• PROBLEM STATEMENT
Write out the data that follows. Keep every character unchanged.

• GIVEN RECORDS

Lemma setRow_run row data m :
  setRow row data m
  = if m_numRows m <? row then (Throw (mkException outOfRange), m)
    else if negb (length data =? m_numColumns m)
    then (Throw (mkException invalidSize), m)
    else if forallb (fun v => forallb (fun c => holds c v) (m_Constraints m)) data
    then if row <? length (m_Data m)
         then (Ret tt, with_Data (<[row := data]> (m_Data m)) m)
         else (Undefined, m)
    else (Throw violation, m).
Proof.
  unfold setRow, bind at 1, get at 1.
  destruct (m_numRows m <? row); [reflexivity|].
  destruct (negb (length data =? m_numColumns m)); [reflexivity|].
  unfold bind at 1. rewrite checkConstraints_vec_run.
  destruct (forallb _ data); [|reflexivity].
  unfold bind, get. destruct (row <? length (m_Data m)); reflexivity.
Qed.

Lemma setRow_rvalue_eq row data : setRow_rvalue row data = setRow row data.
Proof. reflexivity. Qed.

(** [getRow] is a const member: whatever it returns, the object is as it
    was. *)
Lemma getRow_const row m : (getRow row m).2 = m.
Proof. rewrite getRow_run. reflexivity. Qed.

(** [getRow] throws exactly when the index exceeds [m_numRows]. *)
Lemma getRow_outOfRange_iff row m :
  (getRow row m).1 = Throw (mkException outOfRange) <-> m_numRows m < row.
Proof.
  rewrite getRow_run. cbn [fst]. destruct (Nat.ltb_spec (m_numRows m) row).
  - split; [auto | reflexivity].
  - split; [|lia]. destruct (m_Data m !! row); discriminate.
Qed.

Lemma setRow_outOfRange_iff row data m :
  (setRow row data m).1 = Throw (mkException outOfRange) <-> m_numRows m < row.
Proof.
  rewrite setRow_run. destruct (Nat.ltb_spec (m_numRows m) row).
  - split; [auto | reflexivity].
  - split; [|lia].
    destruct (negb _); [discriminate|].
    destruct (forallb _ data); [|discriminate].
    destruct (row <? length (m_Data m)); discriminate.
Qed.

(** A [setRow] that throws has written nothing. *)
Lemma setRow_throw_keeps_state row data m e m' :
  setRow row data m = (Throw e, m') -> m' = m.
Proof.
  rewrite setRow_run.
  destruct (m_numRows m <? row); [intros [= _ <-]; reflexivity|].
  destruct (negb _); [intros [= _ <-]; reflexivity|].
  destruct (forallb _ data); [|intros [= _ <-]; reflexivity].
  destruct (row <? length (m_Data m)); discriminate.
Qed.

(** The order of the checks in [setRow], as the code has them. *)
Lemma setRow_check_order row data m :
  (m_numRows m < row ->
     setRow row data m = (Throw (mkException outOfRange), m)) /\
  (row <= m_numRows m -> length data <> m_numColumns m ->
     setRow row data m = (Throw (mkException invalidSize), m)) /\
  (row <= m_numRows m -> length data = m_numColumns m ->
   ~ Forall (satisfies_all (m_Constraints m)) data ->
     setRow row data m = (Throw violation, m)).
Proof.
  rewrite setRow_run. repeat split.
  - intros H. apply Nat.ltb_lt in H. rewrite H. reflexivity.
  - intros H Hlen. apply Nat.ltb_ge in H. apply Nat.eqb_neq in Hlen.
    rewrite H, Hlen. reflexivity.
  - intros H Hlen Hbad. apply Nat.ltb_ge in H. apply Nat.eqb_eq in Hlen.
    rewrite H, Hlen. cbn [negb].
    destruct (forallb _ data) eqn:Hall; [|reflexivity].
    exfalso. apply Hbad, Forall_satisfies_forallb, Hall.
Qed.

Lemma setRow_preserves_invariants row data m m' :
  well_shaped m -> constraints_hold m ->
  setRow row data m = (Ret tt, m') ->
  well_shaped m' /\ constraints_hold m' /\
  m_numRows m' = m_numRows m /\ m_numColumns m' = m_numColumns m /\
  m_Constraints m' = m_Constraints m.
Proof.
  intros [Hrows Hcols] Hinv. rewrite setRow_run.
  destruct (m_numRows m <? row); [discriminate|].
  destruct (length data =? m_numColumns m) eqn:Hlen; [|discriminate].
  cbn [negb]. destruct (forallb _ data) eqn:Hall; [|discriminate].
  destruct (row <? length (m_Data m)); [|discriminate].
  intros [= <-]. apply Nat.eqb_eq in Hlen.
  apply Forall_satisfies_forallb in Hall.
  unfold well_shaped, constraints_hold. cbn. rewrite length_insert.
  repeat split; try assumption.
  - apply Forall_insert; assumption.
  - apply Forall_insert; assumption.
Qed.

(** ** Columns *)

Lemma assign_cell_run row col val m :
  assign_cell row col val m
  = match m_Data m !! row with
    | None => (Undefined, m)
    | Some r =>
        if col <? length r
        then (Ret tt, with_Data (<[row := <[col := val]> r]> (m_Data m)) m)
        else (Undefined, m)
    end.
Proof.
  unfold assign_cell, bind, get.
  destruct (m_Data m !! row) as [r|]; [|reflexivity].
  destruct (col <? length r); reflexivity.
Qed.

Lemma assign_cell_never_throws row col val m e m' :
  assign_cell row col val m <> (Throw e, m').
Proof.
  rewrite assign_cell_run. destruct (m_Data m !! row) as [r|]; [|discriminate].
  destruct (col <? length r); discriminate.
Qed.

• TASK ANSWER
Lemma setRow_run row data m :
  setRow row data m
  = if m_numRows m <? row then (Throw (mkException outOfRange), m)
    else if negb (length data =? m_numColumns m)
    then (Throw (mkException invalidSize), m)
    else if forallb (fun v => forallb (fun c => holds c v) (m_Constraints m)) data
    then if row <? length (m_Data m)
         then (Ret tt, with_Data (<[row := data]> (m_Data m)) m)
         else (Undefined, m)
    else (Throw violation, m).
Proof.
  unfold setRow, bind at 1, get at 1.
  destruct (m_numRows m <? row); [reflexivity|].
  destruct (negb (length data =? m_numColumns m)); [reflexivity|].
  unfold bind at 1. rewrite checkConstraints_vec_run.
  destruct (forallb _ data); [|reflexivity].
  unfold bind, get. destruct (row <? length (m_Data m)); reflexivity.
Qed.

Lemma setRow_rvalue_eq row data : setRow_rvalue row data = setRow row data.
Proof. reflexivity. Qed.

(** [getRow] is a const member: whatever it returns, the object is as it
    was. *)
Lemma getRow_const row m : (getRow row m).2 = m.
Proof. rewrite getRow_run. reflexivity. Qed.

(** [getRow] throws exactly when the index exceeds [m_numRows]. *)
Lemma getRow_outOfRange_iff row m :
  (getRow row m).1 = Throw (mkException outOfRange) <-> m_numRows m < row.
Proof.
  rewrite getRow_run. cbn [fst]. destruct (Nat.ltb_spec (m_numRows m) row).
  - split; [auto | reflexivity].
  - split; [|lia]. destruct (m_Data m !! row); discriminate.
Qed.

Lemma setRow_outOfRange_iff row data m :
  (setRow row data m).1 = Throw (mkException outOfRange) <-> m_numRows m < row.
Proof.
  rewrite setRow_run. destruct (Nat.ltb_spec (m_numRows m) row).
  - split; [auto | reflexivity].
  - split; [|lia].
    destruct (negb _); [discriminate|].
    destruct (forallb _ data); [|discriminate].
    destruct (row <? length (m_Data m)); discriminate.
Qed.

(** A [setRow] that throws has written nothing. *)
Lemma setRow_throw_keeps_state row data m e m' :
  setRow row data m = (Throw e, m') -> m' = m.
Proof.
  rewrite setRow_run.
  destruct (m_numRows m <? row); [intros [= _ <-]; reflexivity|].
  destruct (negb _); [intros [= _ <-]; reflexivity|].
  destruct (forallb _ data); [|intros [= _ <-]; reflexivity].
  destruct (row <? length (m_Data m)); discriminate.
Qed.

(** The order of the checks in [setRow], as the code has them. *)
Lemma setRow_check_order row data m :
  (m_numRows m < row ->
     setRow row data m = (Throw (mkException outOfRange), m)) /\
  (row <= m_numRows m -> length data <> m_numColumns m ->
     setRow row data m = (Throw (mkException invalidSize), m)) /\
  (row <= m_numRows m -> length data = m_numColumns m ->
   ~ Forall (satisfies_all (m_Constraints m)) data ->
     setRow row data m = (Throw violation, m)).
Proof.
  rewrite setRow_run. repeat split.
  - intros H. apply Nat.ltb_lt in H. rewrite H. reflexivity.
  - intros H Hlen. apply Nat.ltb_ge in H. apply Nat.eqb_neq in Hlen.
    rewrite H, Hlen. reflexivity.
  - intros H Hlen Hbad. apply Nat.ltb_ge in H. apply Nat.eqb_eq in Hlen.
    rewrite H, Hlen. cbn [negb].
    destruct (forallb _ data) eqn:Hall; [|reflexivity].
    exfalso. apply Hbad, Forall_satisfies_forallb, Hall.
Qed.

Lemma setRow_preserves_invariants row data m m' :
  well_shaped m -> constraints_hold m ->
  setRow row data m = (Ret tt, m') ->
  well_shaped m' /\ constraints_hold m' /\
  m_numRows m' = m_numRows m /\ m_numColumns m' = m_numColumns m /\
  m_Constraints m' = m_Constraints m.
Proof.
  intros [Hrows Hcols] Hinv. rewrite setRow_run.
  destruct (m_numRows m <? row); [discriminate|].
  destruct (length data =? m_numColumns m) eqn:Hlen; [|discriminate].
  cbn [negb]. destruct (forallb _ data) eqn:Hall; [|discriminate].
  destruct (row <? length (m_Data m)); [|discriminate].
  intros [= <-]. apply Nat.eqb_eq in Hlen.
  apply Forall_satisfies_forallb in Hall.
  unfold well_shaped, constraints_hold. cbn. rewrite length_insert.
  repeat split; try assumption.
  - apply Forall_insert; assumption.
  - apply Forall_insert; assumption.
Qed.

(** ** Columns *)

Lemma assign_cell_run row col val m :
  assign_cell row col val m
  = match m_Data m !! row with
    | None => (Undefined, m)
    | Some r =>
        if col <? length r
        then (Ret tt, with_Data (<[row := <[col := val]> r]> (m_Data m)) m)
        else (Undefined, m)
    end.
Proof.
  unfold assign_cell, bind, get.
  destruct (m_Data m !! row) as [r|]; [|reflexivity].
  destruct (col <? length r); reflexivity.
Qed.

Lemma assign_cell_never_throws row col val m e m' :
  assign_cell row col val m <> (Throw e, m').
Proof.
  rewrite assign_cell_run. destruct (m_Data m !! row) as [r|]; [|discriminate].
  destruct (col <? length r); discriminate.
Qed.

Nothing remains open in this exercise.